(** * MarketView: the stock browser of the AkBS front end

    A shallow embedding of [src/frontend/src/views/MarketView.vue]: the
    component state, the [filteredStocks] computed property, the two HTTP
    operations [fetchStocks] and [loadChartData], the click handler
    [selectStock] and the chart builder [renderChart].

    Conventions of the embedding.
    - A JavaScript string is a [string] holding its UTF-8 bytes.  A substring
      of the text is a substring of the bytes and conversely, because UTF-8
      is self-synchronising.
    - A JavaScript number is an IEEE 754 binary64 value, that is a primitive
      [float]; [a > b] is [PrimFloat.ltb b a].
    - An array is an object of a store ([Heap]) and is named by its address,
      so that "the same array" and "a new array" are different things.
    - An [async] function is a tree of requests ([Async]): every
      [await axios.get(url)] is a node that holds the state the function
      leaves while it waits, and whose children are indexed by the outcome
      of the request and by the state found when the function resumes. *)

From Stdlib Require Import List String Ascii Bool Arith Lia.
From Stdlib Require Import Floats.PrimFloat Floats.SpecFloat Floats.FloatOps Floats.FloatAxioms.
From Stdlib Require Import ZArith.
Import ListNotations.

Set Implicit Arguments.

Local Open Scope list_scope.
Local Open Scope nat_scope.

(** ** Strings *)

Module JsString.

(** [String.prototype.includes]: [includes s q] holds when [q] occurs in
    [s] at some position. *)
Fixpoint includes (s q : string) : bool :=
  if String.prefix q s then true
  else match s with
       | EmptyString => false
       | String _ s' => includes s' q
       end.

(** The ASCII part of [String.prototype.toLowerCase]: the letters [A]-[Z]
    go to [a]-[z] and every other byte stays.  It is the JavaScript
    function on every string whose cased letters are ASCII, which covers
    the strings used as concrete inputs below. *)
Definition lower_ascii (c : ascii) : ascii :=
  let n := nat_of_ascii c in
  if (65 <=? n) && (n <=? 90) then ascii_of_nat (n + 32) else c.

Fixpoint toLowerCaseASCII (s : string) : string :=
  match s with
  | EmptyString => EmptyString
  | String c s' => String (lower_ascii c) (toLowerCaseASCII s')
  end.

(** [isEmpty s] is the test [!s] on a string: only [''] is falsy. *)
Definition isEmpty (s : string) : bool :=
  match s with
  | EmptyString => true
  | String _ _ => false
  end.

End JsString.

(** ** Data model *)

(** A stock descriptor, an element of the array answered by [/stocks/list]. *)
Record Stock := mkStock {
  symbol : string;
  name : string
}.

(** A row of the time series answered by [/stocks/{symbol}/kline]. *)
Module Item.
Record t := mk {
  date : string;
  open : float;
  close : float;
  low : float;
  high : float;
  volume : float;
  ma20 : float;
  vol_ma5 : float;
  macd : float;
  diff : float;
  dea : float;
  k : float;
  d : float;
  j : float
}.
End Item.

(** The body of a kline response: [{data: [...]}]. *)
Record KlineResponse := mkKline {
  data : list Item.t
}.

(** ** The store of stock arrays *)

Definition addr := nat.
Definition Heap := list (list Stock).

(** A new array object: it gets the first address that is not in use. *)
Definition alloc (h : Heap) (v : list Stock) : Heap * addr :=
  (h ++ [v], List.length h).

Definition deref (h : Heap) (a : addr) : option (list Stock) :=
  nth_error h a.

(** [allocated h a]: [a] names an array object of [h]. *)
Definition allocated (h : Heap) (a : addr) : Prop := a < List.length h.

(** ** The chart option handed to ECharts *)

(** The argument of a colour callback of a series. *)
Record Params := mkParams {
  dataIndex : nat;
  value : float
}.

Module XAxis.
Record t := mk {
  type : string;
  data : list string;
  gridIndex : nat
}.
End XAxis.

Module Series.
Inductive Data :=
| Tuples (rows : list (list float))
| Values (vs : list float).

Inductive ItemStyle :=
| NoItemStyle
| Colors (color color0 borderColor borderColor0 : string)
| ColorOf (color : Params -> option string).

Record t := mk {
  name : string;
  type : string;
  data : Data;
  itemStyle : ItemStyle;
  xAxisIndex : nat;
  yAxisIndex : nat
}.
______________________________
[What is expected]: Each line of the material above is to be retyped verbatim.

[Result]:
(** * MarketView: the stock browser of the AkBS front end

    A shallow embedding of [src/frontend/src/views/MarketView.vue]: the
    component state, the [filteredStocks] computed property, the two HTTP
    operations [fetchStocks] and [loadChartData], the click handler
    [selectStock] and the chart builder [renderChart].

    Conventions of the embedding.
    - A JavaScript string is a [string] holding its UTF-8 bytes.  A substring
      of the text is a substring of the bytes and conversely, because UTF-8
      is self-synchronising.
    - A JavaScript number is an IEEE 754 binary64 value, that is a primitive
      [float]; [a > b] is [PrimFloat.ltb b a].
    - An array is an object of a store ([Heap]) and is named by its address,
      so that "the same array" and "a new array" are different things.
    - An [async] function is a tree of requests ([Async]): every
      [await axios.get(url)] is a node that holds the state the function
      leaves while it waits, and whose children are indexed by the outcome
      of the request and by the state found when the function resumes. *)

From Stdlib Require Import List String Ascii Bool Arith Lia.
From Stdlib Require Import Floats.PrimFloat Floats.SpecFloat Floats.FloatOps Floats.FloatAxioms.
From Stdlib Require Import ZArith.
Import ListNotations.

Set Implicit Arguments.

Local Open Scope list_scope.
Local Open Scope nat_scope.

(** ** Strings *)

Module JsString.

(** [String.prototype.includes]: [includes s q] holds when [q] occurs in
    [s] at some position. *)
Fixpoint includes (s q : string) : bool :=
  if String.prefix q s then true
  else match s with
       | EmptyString => false
       | String _ s' => includes s' q
       end.

(** The ASCII part of [String.prototype.toLowerCase]: the letters [A]-[Z]
    go to [a]-[z] and every other byte stays.  It is the JavaScript
    function on every string whose cased letters are ASCII, which covers
    the strings used as concrete inputs below. *)
Definition lower_ascii (c : ascii) : ascii :=
  let n := nat_of_ascii c in
  if (65 <=? n) && (n <=? 90) then ascii_of_nat (n + 32) else c.

Fixpoint toLowerCaseASCII (s : string) : string :=
  match s with
  | EmptyString => EmptyString
  | String c s' => String (lower_ascii c) (toLowerCaseASCII s')
  end.

(** [isEmpty s] is the test [!s] on a string: only [''] is falsy. *)
Definition isEmpty (s : string) : bool :=
  match s with
  | EmptyString => true
  | String _ _ => false
  end.

End JsString.

(** ** Data model *)

(** A stock descriptor, an element of the array answered by [/stocks/list]. *)
Record Stock := mkStock {
  symbol : string;
  name : string
}.

(** A row of the time series answered by [/stocks/{symbol}/kline]. *)
Module Item.
Record t := mk {
  date : string;
  open : float;
  close : float;
  low : float;
  high : float;
  volume : float;
  ma20 : float;
  vol_ma5 : float;
  macd : float;
  diff : float;
  dea : float;
  k : float;
  d : float;
  j : float
}.
End Item.

(** The body of a kline response: [{data: [...]}]. *)
Record KlineResponse := mkKline {
  data : list Item.t
}.

(** ** The store of stock arrays *)

Definition addr := nat.
Definition Heap := list (list Stock).

(** A new array object: it gets the first address that is not in use. *)
Definition alloc (h : Heap) (v : list Stock) : Heap * addr :=
  (h ++ [v], List.length h).

Definition deref (h : Heap) (a : addr) : option (list Stock) :=
  nth_error h a.

(** [allocated h a]: [a] names an array object of [h]. *)
Definition allocated (h : Heap) (a : addr) : Prop := a < List.length h.

(** ** The chart option handed to ECharts *)

(** The argument of a colour callback of a series. *)
Record Params := mkParams {
  dataIndex : nat;
  value : float
}.

Module XAxis.
Record t := mk {
  type : string;
  data : list string;
  gridIndex : nat
}.
End XAxis.

Module Series.
Inductive Data :=
| Tuples (rows : list (list float))
| Values (vs : list float).

Inductive ItemStyle :=
| NoItemStyle
| Colors (color color0 borderColor borderColor0 : string)
| ColorOf (color : Params -> option string).

Record t := mk {
  name : string;
  type : string;
  data : Data;
  itemStyle : ItemStyle;
  xAxisIndex : nat;
  yAxisIndex : nat
}.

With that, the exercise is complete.